In conclusion, the integrated approach of Pythagorean Fuzzy AHP and Fuzzy Inference System provides a more comprehensive and accurate assessment of health risks associated with the use of nanomaterials in manufacturing. The results of this study demonstrate the potential benefits of using this approach in occupational health risk assessments. However, the practical challenges and limitations of implementing this approach in real-world settings need to be addressed to ensure its successful adoption. Overall, this study highlights the importance of considering multiple factors and utilizing advanced techniques in occupational health risk assessments to protect the health and safety of workers in the manufacturing industry.

Strengths of the study

Health Risk Assessment of NMs in the workplace is crucial because NMs might be dispersed in the work environment. In this regards, the proposed method provides a comprehensive and systematic method for assessing the occupational health risks associated with the manufacturing of nanomaterials. The use of Pythagorean Fuzzy AHP allows for the consideration of uncertainty and imprecision in the decision-making process, while the Fuzzy Inference System enables the integration of multiple risk factors and their interactions. PFHRA method can be applied to assess risk of the different NMs production in laboratories and industrial workplaces.

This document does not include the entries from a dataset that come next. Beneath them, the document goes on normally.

Lemma size_below r (S : list string) : Inv r -> Z.of_nat (length S) < maxKeys r ->
  (forall k, k ∈ map_keys (hits r) -> k ∈ S) -> size r < maxKeys r.
Proof.
  intros Hr HS Hin. assert ((length (map_keys (hits r)) <= length S)%nat).
  { apply NoDup_incl_length; [apply NoDup_ListNoDup, (inv_wf r Hr)|].
    intros k Hk%list_elem_of_In. by apply list_elem_of_In, Hin. }
  unfold map_keys in *. rewrite length_map in *. unfold size. lia.
Qed.

Lemma admitted_kadm (S : list string) key evs : forall r, Inv r ->
  Z.of_nat (length S) < maxKeys r ->
  (forall k, k ∈ map_keys (hits r) -> k ∈ S) -> (forall k, k ∈ map fst evs -> k ∈ S) ->
  admitted r evs key = kadm (limit r) (windowMs r) (map_get (hits r) key) (times key evs).
Proof.
  unfold admitted, times.
  induction evs as [|[k t] evs IH]; intros r Hr HS Hk He; [done|].
  pose proof (check_below_cap r k t (size_below r S Hr HS Hk)) as (Hd & Hg & Hks).
  pose proof (check_inv r k t Hr) as Hr1. pose proof (check_fields r k t) as (Hl & Hw & Hm).
  simpl. destruct (check r k t) as [r1 d]; simpl in *.
  assert (IHr := IH r1 Hr1 ltac:(congruence)
    ltac:(intros k' [->|?]%Hks; [apply He; left|auto]) ltac:(intros; apply He; by right)).
  rewrite Hl, Hw, (Hg key) in IHr. clear IH.
  destruct (run r1 evs) as [r2 ds]; simpl in *.
  destruct (String.eqb_spec k key) as [->|Hne]; simpl; [|done].
  rewrite Hd. destruct (kstep _ _ _ t) as [o' b]; simpl in *. destruct b; simpl; congruence.
Qed.

Section OneKey.
Context (L W : Z) (HL : 1 <= L) (HW : 1 <= W).

Lemma kadm_window_exact c ws ts : 1 <= c <= L -> Forall (fun t => t - ws < W) ts ->
  kadm L W (Some {| count := c; windowStart := ws |}) ts = take (Z.to_nat (L - c)) ts.
Proof.
  intros Hc Hts. revert c Hc. induction Hts as [|t ts Ht _ IH]; intros c Hc; simpl.
  { by rewrite take_nil. }
  replace (W <=? t - ws) with false by lia. destruct (Z.leb_spec L c); simpl.
  - rewrite IH by lia. by replace (Z.to_nat (L - c)) with 0%nat by lia.
  - rewrite IH by lia. by replace (Z.to_nat (L - c)) with (S (Z.to_nat (L - (c + 1)))) by lia.
Qed.

Definition within (a : Z) (l : list Z) : Z :=
  Z.of_nat (length (List.filter (fun t => (a <=? t) && (t <? a + W)) l)).

Lemma within_cons a t l : 0 <= within a l /\ within a (t :: l) <= within a l + 1 /\
  (a + W <= t \/ t < a -> within a (t :: l) = within a l).
Proof.
  unfold within. simpl. destruct (_ && _) eqn:Hb; simpl; [|lia].
  apply andb_true_iff in Hb as [Hb1 Hb2]. repeat split; lia.
Qed.

Lemma within_late a o ts : Forall (fun t => a + W <= t) ts -> within a (kadm L W o ts) = 0.
Proof.
  intros Hts. revert o. induction Hts as [|t ts Ht _ IH]; intros o; simpl; [done|].
  destruct (kstep L W o t) as [o' [|]]; [|done].
  destruct (within_cons a t (kadm L W o' ts)) as (_ & _ & ->); [done|by left].
Qed.

Lemma within_own_window a c ws ts : 1 <= c <= L -> a <= ws -> StronglySorted Z.le ts ->
  within a (kadm L W (Some {| count := c; windowStart := ws |}) ts) <= L - c.
Proof.
  intros Hc Hws Hts. revert c Hc. induction Hts as [|t ts Hts IH Ht]; intros c Hc; simpl.
  { unfold within; simpl; lia. }
  destruct (Z.leb_spec W (t - ws)).
  - assert (Hlate : Forall (fun x => a + W <= x) ts) by (eapply Forall_impl; [done|]; simpl; lia).
    pose proof (within_late a (Some {| count := 1; windowStart := t |}) ts Hlate).
    destruct (within_cons a t (kadm L W (Some {| count := 1; windowStart := t |}) ts))
      as (_ & _ & ->); lia.
  - destruct (Z.leb_spec L c); [by apply IH|].
    pose proof (IH (c + 1) ltac:(lia)).
    pose proof (within_cons a t (kadm L W (Some {| count := c + 1; windowStart := ws |}) ts)). lia.
Qed.

Lemma within_from a o ts : StronglySorted Z.le ts -> Forall (fun t => a <= t) ts ->
  (forall e, o = Some e -> 1 <= count e <= L) ->
  within a (kadm L W o ts) <= match o with Some e => L - count e + L | None => L end.
Proof.
  intros Hts. revert o. induction Hts as [|t ts Hts IH Ht]; intros o Ha Ho; simpl.
  { destruct o as [e|]; [specialize (Ho e eq_refl)|]; unfold within; simpl; lia. }
  apply Forall_cons in Ha as [Hat Ha].
  assert (Hfresh : within a (t :: kadm L W (Some {| count := 1; windowStart := t |}) ts) <= L).
  { pose proof (within_own_window a 1 t ts ltac:(lia) Hat Hts).
    pose proof (within_cons a t (kadm L W (Some {| count := 1; windowStart := t |}) ts)). lia. }
  destruct o as [e|]; simpl; [|done]. specialize (Ho e eq_refl).
  destruct (W <=? t - windowStart e); [lia|]. destruct (Z.leb_spec L (count e)).
  - apply IH; [done|]. by intros ? [= <-].
  - pose proof (IH (Some {| count := count e + 1; windowStart := windowStart e |}) Ha) as Hi.
    simpl in Hi. specialize (Hi ltac:(intros ? [= <-]; simpl; lia)).
    pose proof (within_cons a t
      (kadm L W (Some {| count := count e + 1; windowStart := windowStart e |}) ts)). lia.
Qed.

Lemma within_twice a o ts : StronglySorted Z.le ts ->
  (forall e, o = Some e -> 1 <= count e <= L) -> within a (kadm L W o ts) <= 2 * L.
Proof.
  intros Hts. revert o. induction Hts as [|t ts Hts IH Ht]; intros o Ho.
  { unfold within; simpl. lia. }
  destruct (Z.lt_ge_cases t a) as [Hlt|Hge].
  - simpl. destruct (kstep L W o t) as [o' b] eqn:Hk.
    assert (Ho' : forall e, o' = Some e -> 1 <= count e <= L).
    { intros e ->. unfold kstep in Hk. destruct o as [e0|].
      - specialize (Ho e0 eq_refl). destruct (W <=? _); [by injection Hk as <- <-; simpl; lia|].
        destruct (Z.leb_spec L (count e0)); injection Hk as <- <-; simpl; lia.
      - injection Hk as <- <-. simpl. lia. }
    destruct b; [|by apply IH].
    destruct (within_cons a t (kadm L W o' ts)) as (_ & _ & ->); [by apply IH|by right].
  - assert (Ha : Forall (fun x => a <= x) (t :: ts)).
    { constructor; [done|]. eapply Forall_impl; [done|]. simpl. lia. }
    pose proof (within_from a o (t :: ts) (SSorted_cons _ Hts Ht) Ha Ho) as Hb.
    destruct o as [e|]; [specialize (Ho e eq_refl)|]; lia.
Qed.
End OneKey.

Lemma times_sorted key evs : StronglySorted Z.le (map snd evs) -> StronglySorted Z.le (times key evs).
Proof.
  unfold times. induction evs as [|[k t] evs IH]; simpl; [done|].
  intros [Hs Ht]%StronglySorted_inv. destruct (k =s key); simpl; [|auto].
  constructor; [auto|]. rewrite Forall_forall in *. intros x Hx. apply Ht.
  apply list_elem_of_In, in_map_iff in Hx as [y [<- Hy]]. apply filter_In in Hy as [Hy _].
  apply list_elem_of_In. by apply in_map.
Qed.

Lemma admitted_fresh opts evs key :
  Z.of_nat (length (js_set (map fst evs))) < Z.max 1 (opt_maxKeys opts) ->
  admitted (new_RateLimiter opts) evs key =
    kadm (Z.max 1 (opt_limit opts)) (Z.max 1 (opt_windowMs opts)) None (times key evs).
Proof.
  intros Hcap. apply (admitted_kadm (js_set (map fst evs))); [apply new_inv|done| |].
  - intros k Hk. by apply not_elem_of_nil in Hk.
  - intros k Hk. by apply elem_of_js_set.
Qed.

(** * The properties *)

(** Memory is hard-bounded: whatever keys are sprayed at it, in whatever
    order and at whatever times, a limiter never tracks more keys than its cap. *)
Theorem limiter_memory_bounded (opts : RateLimiterOptions) (evs : list (string * Z)) :
  size (fst (run (new_RateLimiter opts) evs)) <= Z.max 1 (opt_maxKeys opts).
Proof.
  destruct (run_inv evs (new_RateLimiter opts) (new_inv opts)) as [Hi Hm].
  pose proof (inv_size _ Hi). rewrite Hm in H. exact H.
Qed.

Output of the proposed approach suggests control strategy should be used for the workplace. The control strategy is ultimately realized based on risk class by this method.

This is important for risk management of work environment. Therefore, our proposed method can be used with high reliability and correctly to assess the risk of the workplace. This proposed method is used in all workplaces where nanomaterials are produced, such as laboratories, industrial for nanomaterial production, etc.

Moreover, the results of the present study can create a novel scientific perspective in the field of health risk assessment due to occupational exposure to nanomaterials.

Limitations of the study

Although the PFHRA method in this work provides several of the advantages listed above, there are still some limitations and a need for additional research in the following claims. However, further research is needed to validate the proposed approach using additional case studies and to refine the methodology based on feedback from industry experts. On the other hands, three parameters, OL, PE, and TE, were considered in this method to determine the RM. However, there are additional sub-factors for these parameters that are likely to influence the RM for NMs. In this regard, the study of Nina Elizabeth Landvik and et al. might be used47. In this manuscript, criteria for grouping NMs have been comprehensively introduced in order to facilitate hazard and risk assessment of NMs. They could be taken into account in the risk assessment for further study. To lessen uncertainty in HRA, more data (e.g., NMs data) must be collected, and another approach must be developed (e.g., incorporating dynamic techniques machine learning for example fuzzy neural network model). The expansion of the proposed approach with other fuzzy set types, such as neutrosophic sets, Fermatean fuzzy sets, circular intuitionistic fuzzy sets and Decomposed fuzzy sets. These viewpoints may be employed in future work for a more comprehensive quantitative and qualitative HRA for NMs.

While the Pythagorean Fuzzy AHP and Fuzzy Inference System offer a more comprehensive and accurate assessment of health risks associated with the use of nanomaterials in manufacturing, there may be practical challenges in implementing these methods in a workplace environment. For example, there may be limitations in data availability or accessibility, or challenges in communicating complex risk assessment results to decision-makers in the industry. Addressing these challenges and developing strategies to overcome them will be critical to ensuring the successful implementation and adoption of this integrated approach in real-world settings.